Neiva masih tidak mengerti. Selanjutnya ia justru melihat dirinya sendiri yang membuka buku dan mulai belajar. Selang beberapa saat, Kak Aira datang dan memberikan lembaran kertas ulangan. Hari itu Neiva sedang menjalani Ulangan Akhir Semester. Neiva segera menutup buku catatannya dan mejauhkannya. Kak Aira dan ibu selalu berpesan agar mengerjakan apapun dengan jujur dan bertanggung jawab, tidak curang.
Pot tanaman Neiva seperti bergerak lagi. Kelopak kedua di bunganya tumbuh.
“Kelopak itu untuk kamu yang selalu menjaga integritas, kejujuran, dan prinsip-prinsip terbaik dalam hidup.” Anak itu menjelaskan lagi.

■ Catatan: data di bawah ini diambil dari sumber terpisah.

Lemma new_bits_ok start end_ k : 0 <= k < 2 ^ nb -> new_bits start end_ high xor nb k = Ok (mk start end_ masks_at k).
Proof.
  intros Hk. unfold new_bits, check_match. rewrite (proj2 (Z.eqb_neq nb 0)) by lia.
  assert (shl64 1 nb = Ok (2 ^ nb)) as ->.
  { unfold shl64. rewrite (proj2 (Z.leb_le _ _)), (proj2 (Z.ltb_lt _ _)) by lia. simpl. f_equal. rewrite Z.shiftl_1_l. apply u64_small.
    split; [lia|apply Z.pow_lt_mono_r; lia]. }
  simpl. unfold fatal_if. rewrite (proj2 (Z.leb_gt (2 ^ nb) k)) by lia. simpl.
  assert (negb (xor =? 0) && (if xor =? high then true else if high <? xor then xor - high <? nb else high - xor <? nb) = false) as Hapart.
  { destruct (Z.eqb_spec xor 0); [done|]. simpl. destruct (Z.eqb_spec xor high), (Z.ltb_spec high xor); lia. }
  rewrite Hapart. simpl.
  enough (safe (for_ (Z.to_nat nb) 0 (fun i ms => m ← legacy_mask high xor i; vset ms (nb - i - 1) m) (replicate (Z.to_nat nb) 0)) (fun ms => ms = masks_at)) as Hsafe
    by (by destruct (safe_inv _ _ Hsafe) as (ms & -> & ->)).
  eapply safe_mono; [apply (safe_for (fun i ms => length ms = Z.to_nat nb /\ forall j, nb - i <= Z.of_nat j < nb -> ms !! j = Some (mask_at (Z.of_nat j))))|].
  - split; [apply length_replicate|]. intros j Hj. lia.
  - intros i ms Hi [Hlen Hms]. rewrite legacy_mask_ok by lia. simpl. apply safe_vset; [unfold zlength; lia|].
    split; [by rewrite length_insert|]. intros j Hj. destruct (decide (j = Z.to_nat (nb - i - 1))) as [->|Hne].
    + rewrite list_lookup_insert_eq by lia. do 2 f_equal. lia.
    + rewrite list_lookup_insert_ne by done. apply Hms. lia.
  - intros ms [Hlen Hms]. apply list_eq. intros j. destruct (decide (j < Z.to_nat nb)%nat) as [Hj|Hj].
    + rewrite Hms by lia. symmetry. apply masks_at_lookup. done.
    + rewrite !lookup_ge_None_2; [done|pose proof masks_at_length; unfold zlength in *; lia|lia].
Qed.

Neiva mengikuti anak itu yang berpindah ke ruang tengah. Neiva bahkan baru menyadari anak itu sudah masuk ke rumahnya. Neiva melihat dirinya yang membantu Kak Aira membersihkan rumah. Lalu melihat Neiva membuka pintu, menemui teman-teman seuisanya yang mengajaknya bermain.

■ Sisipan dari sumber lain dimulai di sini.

Lemma find_cached_ok seen rest : cache m = seen ++ rest -> exists o m', find_cached cond seen rest m = Ok (o, m') /\ same_entries m m' /\ cache m' ≡ₚ cache m /\
  match o with Some n => n ∈ tree m /\ P n = true | None => m' = m /\ forall n, n ∈ tree m -> node_id n ∈ rest -> P n = false end.
Proof.
  revert seen. induction rest as [|it rest IH]; intros seen Hc; simpl.
  { eexists _, _. split; [done|]. split; [done|]. split; [done|]. split; [done|]. intros n _ []%elem_of_nil. }
  destruct (cached_node m it Hm) as (n & Hn & <-); [rewrite Hc; set_solver|]. rewrite (deref_node m n Hm Hn). cbn [mbind res_bind]. rewrite Hcond by done. cbn [mbind res_bind].
  destruct (P n) eqn:EP.
  - eexists _, _. split; [done|]. split; [done|]. split; [|done]. simpl. rewrite Hc. apply Permutation_middle.
  - destruct (IH (seen ++ [node_id n])) as (o & m' & Hf & Hs & Hp & Ho); [by rewrite <-(assoc_L (++))|]. exists o, m'. split_and!; [done..|].
    destruct o; [done|]. destruct Ho as [-> Ho]. split; [done|]. intros n' Hn' [Hid|Hin]%elem_of_cons; [|by apply Ho].
    pose proof (deref_node m n Hm Hn) as Hd. rewrite <-Hid, (deref_node m n' Hm Hn') in Hd. by injection Hd as ->.
Qed.

Lemma walk_down_ok down : (forall n, n ∈ down -> n ∈ tree m) ->
  (forall pre y post, down = pre ++ y :: post -> P y = true -> forall z, z ∈ pre -> mergesWith (first z) (first y) = true) ->
  exists o, walk_down cond down = Ok o /\ match o with Some n => n ∈ down /\ P n = true | None => forall n, n ∈ down -> P n = false end.
Proof.
  induction down as [|i down IH]; intros Hin Hreach; [exists None; split; [done|]; by intros n ?%elem_of_nil|]. simpl.
  rewrite Hcond by set_solver. cbn [mbind res_bind]. destruct (P i) eqn:EP; [exists (Some i); split; [done|]; set_solver|].
  destruct down as [|next down]; [exists None; split; [done|]; by intros n ->%list_elem_of_singleton|].
  destruct (mergesWith (first i) (first next)) eqn:Em.
  - destruct IH as (o & Ho & Hres); [set_solver| |].
    { intros pre y post Heq HP z Hz. apply (Hreach (i :: pre) y post); [by rewrite Heq|done|set_solver]. }
    exists o. split; [done|]. destruct o; [set_solver|]. intros n [->|?]%elem_of_cons; auto.
  - exists None. split; [done|]. intros n [->|Hn]%elem_of_cons; [done|]. apply not_true_is_false. intros HP.
    apply list_elem_of_split in Hn as (pre & post & Heq). pose proof (Hreach (i :: pre) n post) as Hr. rewrite Heq in Hr. specialize (Hr eq_refl HP).
    pose proof (Hr i ltac:(set_solver)) as Hi. enough (mergesWith (first i) (first next) = true) by congruence.
    destruct pre as [|z pre]; simplify_eq/=; [done|]. pose proof (Hr z ltac:(set_solver)) as Hz. rewrite merges_parts in *. naive_solver congruence.
Qed.

Lemma upper_bound_split r (l lo hi : list (Node V)) : upper_bound r l = (lo, hi) -> l = lo ++ hi /\ (forall n, n ∈ lo -> lt r (first n) = false) /\
  match hi with n :: _ => lt r (first n) = true | [] => True end.
Proof.
  revert lo hi. induction l as [|x l IH]; intros lo hi; simpl; [intros [= <- <-]; set_solver|].
  destruct (lt r (first x)) eqn:E; [intros [= <- <-]; set_solver|]. destruct (upper_bound r l) as [lo' hi'] eqn:El. intros [= <- <-].
  destruct (IH _ _ eq_refl) as (-> & Hlo & Hhi). split; [done|]. split; [|done]. intros n [->|?]%elem_of_cons; auto.
Qed.

(** The entries that the search looks at are enough: among the entries above the range
    the first one, below it those that merge with an entry to find. *)
Context (r : AddrRange.t).
Context (Habove : forall h y, h ∈ tree m -> y ∈ tree m -> P y = true -> before (first h) (first y) -> lt r (first h) = true -> P h = true).
Context (Hbelow : forall y z, y ∈ tree m -> z ∈ tree m -> P y = true -> before (first y) (first z) -> lt r (first z) = false -> mergesWith (first z) (first y) = true).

“Kata Kak Aira kita harus tetap berada di rumah. Di luar ada banyak virus-virus jahat. Kita akan menyebarkannya kemana-mana jika berkeliaran keluar.” Neiva menolak tegas.
Dua kelopak bunga Neiva tumbuh.
“Untuk rasa empati, rasa hormat terhadap aturan, menghargai dan peduli terhadap sesama, serta segala kebaikan yang kamu lakukan.”

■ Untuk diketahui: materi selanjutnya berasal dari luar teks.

(** * Scraper: the resumable hierarchical crawl engine

    A shallow embedding of [arcat_scraper.py] and [sweets_scraper.py]:
    the retrying fetch client, the progress tracker, the listing-page
    expansion of category nodes, the multi-strategy detail extraction, the
    checkpoint store and the crawl orchestrators.

    Conventions of the embedding.
    - Python [str] values are [string]s of ASCII characters; [str.lower],
      [str.strip] and the regular-expression classes are the ASCII parts of
      their Python counterparts.
    - What BeautifulSoup computes from a response (the page text and the
      list of anchors) is part of the input: a [Page] carries the raw
      markup, the text of [soup.get_text()] and the anchors in document
      order.  Everything the scrapers do with them (regular-expression
      searches, filters, loops, mutation of the records) is modelled.
    - The network is a function from a URL and an attempt number to an
      outcome, which makes the markup deterministic.
    - Mutation of a dataclass instance is state passing: a function that
      mutates [company] returns the new [Company]. *)

From Stdlib Require Import Bool Arith Lia List String Ascii ZArith QArith Permutation.
Import ListNotations.
Open Scope string_scope.
Open Scope list_scope.
Open Scope nat_scope.

(* ------------------------------------------------------------------ *)
(** ** Python string operations (ASCII) *)
(* ------------------------------------------------------------------ *)

Module PyStr.

Definition dq : ascii := "034"%char.
Definition nl : ascii := "010"%char.

Definition code (c : ascii) : nat := nat_of_ascii c.

Definition in_range (lo hi : ascii) (c : ascii) : bool :=
  (code lo <=? code c) && (code c <=? code hi).

Definition is_digit (c : ascii) : bool := in_range "0" "9" c.
Definition is_upper (c : ascii) : bool := in_range "A" "Z" c.
Definition is_lower (c : ascii) : bool := in_range "a" "z" c.
Definition is_alpha (c : ascii) : bool := is_upper c || is_lower c.

(** [\w] *)
Definition is_word (c : ascii) : bool :=
  is_alpha c || is_digit c || Ascii.eqb c "_".

(** [\s] and the characters removed by [str.strip()]: tab, LF, VT, FF,
    CR, the separators 28 to 31 and the space. *)
Definition is_space (c : ascii) : bool :=
  let n := code c in
  ((9 <=? n) && (n <=? 13)) || ((28 <=? n) && (n <=? 31)) || (n =? 32).

Definition lower_char (c : ascii) : ascii :=
  if is_upper c then ascii_of_nat (code c + 32) else c.

Definition upper_char (c : ascii) : ascii :=
  if is_lower c then ascii_of_nat (code c - 32) else c.

Fixpoint map_str (f : ascii -> ascii) (s : string) : string :=
  match s with
  | EmptyString => EmptyString
  | String c s' => String (f c) (map_str f s')
  end.

(** [s.lower()], [s.upper()] *)
Definition lower (s : string) : string := map_str lower_char s.
Definition upper (s : string) : string := map_str upper_char s.

(** [not s]: the empty string is falsy. *)
Definition is_empty (s : string) : bool :=
  match s with EmptyString => true | _ => false end.

Definition nonempty (s : string) : bool := negb (is_empty s).

(** [s.startswith(p)] *)
Definition startswith (p s : string) : bool := String.prefix p s.

(** [p in s] *)
Fixpoint contains (p s : string) : bool :=
  String.prefix p s ||
  match s with
  | EmptyString => false
  | String _ s' => contains p s'
  end.

(** [s.split(c)[0]]: the part of [s] before the first [c]. *)
Fixpoint before_char (c : ascii) (s : string) : string :=
  match s with
  | EmptyString => EmptyString
  | String x s' => if Ascii.eqb x c then EmptyString else String x (before_char c s')
  end.

(** [s.lstrip(chars)], [s.rstrip(chars)], [s.strip(chars)] for a
    predicate on characters. *)
Fixpoint lstrip_by (p : ascii -> bool) (s : string) : string :=
  match s with
  | EmptyString => EmptyString
  | String x s' => if p x then lstrip_by p s' else s
  end.

Fixpoint rstrip_by (p : ascii -> bool) (s : string) : string :=
  match s with
  | EmptyString => EmptyString
  | String x s' =>
      match rstrip_by p s' with
      | EmptyString => if p x then EmptyString else String x EmptyString
      | r => String x r
      end
  end.

Definition strip_by (p : ascii -> bool) (s : string) : string :=
  rstrip_by p (lstrip_by p s).

(** [s.strip()] *)
Definition strip (s : string) : string := strip_by is_space s.

Fixpoint char_in (cs : string) (c : ascii) : bool :=
  match cs with
  | EmptyString => false
  | String x cs' => Ascii.eqb x c || char_in cs' c
  end.

(** [s.strip(cs)] and [s.rstrip(cs)] with an explicit character set. *)
Definition strip_chars (cs s : string) : string := strip_by (char_in cs) s.
Definition rstrip_chars (cs s : string) : string := rstrip_by (char_in cs) s.

(** [s.replace(c, "")] for a single character [c]. *)
Fixpoint remove_char (c : ascii) (s : string) : string :=
  match s with
  | EmptyString => EmptyString
  | String x s' =>
      if Ascii.eqb x c then remove_char c s' else String x (remove_char c s')
  end.

(** [sep.join(l)] *)
Fixpoint join (sep : string) (l : list string) : string :=
  match l with
  | [] => EmptyString
  | [x] => x
  | x :: l' => x ++ sep ++ join sep l'
  end.

(** [s.split(c)] for a single character separator. *)
Fixpoint split_char_aux (c : ascii) (s : string) (cur : string) : list string :=
  match s with
  | EmptyString => [cur]
  | String x s' =>
      if Ascii.eqb x c then cur :: split_char_aux c s' EmptyString
      else split_char_aux c s' (cur ++ String x EmptyString)
  end.

Definition split_char (c : ascii) (s : string) : list string :=
  split_char_aux c s EmptyString.

(** [any(k in s for k in ks)] *)
Definition any_in (ks : list string) (s : string) : bool :=
  existsb (fun k => contains k s) ks.

(** [u in urls] for a set of strings kept as a list. *)
Definition mem (u : string) (urls : list string) : bool :=
  existsb (String.eqb u) urls.

End PyStr.

Import PyStr.

(* ------------------------------------------------------------------ *)
(** ** Python regular expressions: a backtracking matcher *)
(* ------------------------------------------------------------------ *)

(** The scrapers use [re.search], [re.match], [re.findall] and [re.sub]
    with hand-written patterns.  [PyRe] is the fragment of Python's [re]
    they need: a backtracking matcher with leftmost alternatives first,
    greedy and lazy repetition, capturing groups, anchors, word
    boundaries and negative look-around.  Patterns are abstract syntax;
    each pattern below quotes the source pattern in its comment, with DQ
    standing for the double-quote character. *)

Module PyRe.

Inductive regex : Type :=
| Eps                                   (* the empty pattern *)
| Chr (p : ascii -> bool)               (* one character of a class *)
| NChr (p : ascii -> bool)              (* one character outside a class *)
| Seq (r1 r2 : regex)                   (* r1 r2 *)
| Alt (r1 r2 : regex)                   (* r1|r2 *)
| Star (greedy : bool) (r : regex)      (* r* and r*? *)
| Grp (n : nat) (r : regex)             (* capturing group number n *)
| Bol                                   (* ^ *)
| Eol                                   (* $ *)
| WordB                                 (* \b *)
| NotAhead (r : regex)                  (* (?!r) *)
| NotBehind (p : ascii -> bool).        (* (?<!c) for a class c *)

Definition chars := list ascii.

(** Captured groups, most recent binding first. *)
Definition caps := list (nat * string).

(** The result of a match: the characters left after it and the groups. *)
Definition result := (chars * caps)%type.

(** Continuations receive the reversed text before the position, the
    text after it and the groups bound so far. *)
Definition cont := chars -> chars -> caps -> option result.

Neiva sekarang sudah bisa berseru senang. Sebentar lagi ia bisa kembali menikmati indah bunga. Mereka kembali ke kamar Neiva, melihat Neiva yang terus termenung sedih dari balik jendela.
“Satu kelopak lagi.” Neiva memberitahu anak itu.
“Kamu belum menumbuhkannya!” Anak itu tiba-tiba berseru ketus.
“Beri tahu aku apa yang harus aku lakukan,” ucap Neiva tidak sabar.
“Aku bukan jawaban.” Anak itu membalas garang.
“Aku mau bunga ini tumbuh! Aku mau indah bunga!” balas Neiva ikut marah.
“Kamu hanya mau menipu! Indah bunga bisa selalu kamu ciptakan darimana saja!”
*
Suara adzan subuh menggema di telinga Neiva. Udara dingin pagi masuk melalui jendela kamarnya yang terbuka. Menusuk kulit Neiva dan membuatnya mengangkat kepalanya yang tertidur di atas meja belajar. Neiva memegangi lehernya yang terasa pegal, kepalanya juga pusing.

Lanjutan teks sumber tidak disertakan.